I have a 67 GTO and ordered the rear sway bar from OPG. Can anyone give me any information on installing it. Should you have to force the spacers into the the conversion plates that come with it that converts it to the boxed style. And how to figure the exact measurement of where to drill the holes in the bottom control arms. Thanks for any help.

Bob


----------



## BearGFR (Aug 25, 2008)

starabby said:


> I have a 67 GTO and ordered the rear sway bar from OPG. Can anyone give me any information on installing it. Should you have to force the spacers into the the conversion plates that come with it that converts it to the boxed style. And how to figure the exact measurement of where to drill the holes in the bottom control arms. Thanks for any help.
> 
> Bob


Hi Bob, yes those spacers are going to be very tight. They're supposed to be because their purpose is to prevent the sway bar bolts from collapsing the control arm when tightened. Also, your arms may have had their sides bent in towards each other at some point in the past. Do whatever you have to in order to get everything installed.
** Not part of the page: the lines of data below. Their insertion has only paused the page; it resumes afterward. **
Definition ts_on_trade (s : TagState) (t : TradeLite) (cur : Cursor) : TagState * bool :=
  let s := on_print s in
  if negb (is_finite (t_sol t)) || (t_sol t <. f_zero) then (s, false)
  else
    let tagged := carries s t in
    let s := if tagged && tp_sticky (ts_patterns s) && negb (t_wallet_hash t =? 0)
             then ts_with s (ts_patterns s) ({[ t_wallet_hash t ]} ∪ ts_sticky_wallets s) (ts_creator s) (ts_windows s)
                    (ts_on_print s)
             else s in
    let s := if tagged then note_bag s t else s in
    (fold_half s t cur tagged, tagged).

Definition ts_on_tick (s : TagState) (now : Ts) (cur : Cursor) : TagState :=
  ts_with s (ts_patterns s) (ts_sticky_wallets s) (ts_creator s)
    ((fun w => tw_evict w (w_now_pos (tw_spec w) now cur)) <$> ts_windows s) false.

(** ** Reads *)

Definition print_bag (s : TagState) (m : Metric) (negated : bool) : f64 :=
  if negb (ts_on_print s) then f_nan
  else if negated then f_zero
  else match m with SoldBagPct => ts_sold_bag_pct s | FlatBefore => ts_flat_before s | _ => f_nan end.

Definition profit_sol (s : TagState) (negated : bool) : f64 :=
  let '(bag, half) := if negated then (ts_rest_tokens s, sp_rest (ts_lifetime s))
                      else (ts_tagged_tokens s, sp_tagged (ts_lifetime s)) in
  let v := ts_last_vsol s in
  let vt := ts_last_vtok s in
  if negb (is_finite v) || negb (is_finite vt) || (vt <=. f_zero) || negb (is_finite bag) then f_nan
  else
    let bag := fmax bag f_zero in
    let liquidation := v ⊖ v ⊗ vt ⊘ (vt ⊕ bag) in
    liquidation ⊖ (st_buy_sol half ⊖ st_sell_sol half).

Definition bag_sold_pct (s : TagState) (negated : bool) (spec : WindowSpec) (now : Ts) (cur : Cursor) : f64 :=
  match ts_windows s !! w_key spec with
  | None => f_nan
  | Some w =>
      let tok := tokens_at w (w_now_pos spec now cur) in
      let half := if negated then tok_rest tok else tok_tagged tok in
      let bag_now := if negated then ts_rest_tokens s else ts_tagged_tokens s in
      let start := bag_now ⊖ tk_buy half ⊕ tk_sell half in
      if (start >. f_zero) && is_finite (tk_sell half) then f_of_Z 100 ⊗ tk_sell half ⊘ start else f_nan
  end.

Definition ts_value (s : TagState) (m : Metric) (negated : bool) (window : option WindowSpec) (now : Ts) (cur : Cursor) : f64 :=
  match window with
  | None => if bool_decide (m = ProfitSol) then profit_sol s negated else split_value (ts_lifetime s) m negated
  | Some spec =>
      if bool_decide (m = BagSoldPct) then bag_sold_pct s negated spec now cur
      else match ts_windows s !! w_key spec with
           | Some w => split_value (totals_at w (w_now_pos spec now cur)) m negated
           | None => f_nan
           end
  end.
As far as drilling the bolt holes, before you remove the control arms from the car, take the sway bar and test fit it into place. Move it forward or backward until it touches both control arms - measure to make sure that both ends of the bar are the same distance from the front of each arm while still touching the control arms, and also centered up and down on the arms. Mark your holes there, then remove everything, drill your holes, install the spacers, and put it all together.

Bear


----------



## starabby (Jan 26, 2011)

*Thanks*

Thanks, I got it done yesterday. Thanks alot for your help.


----------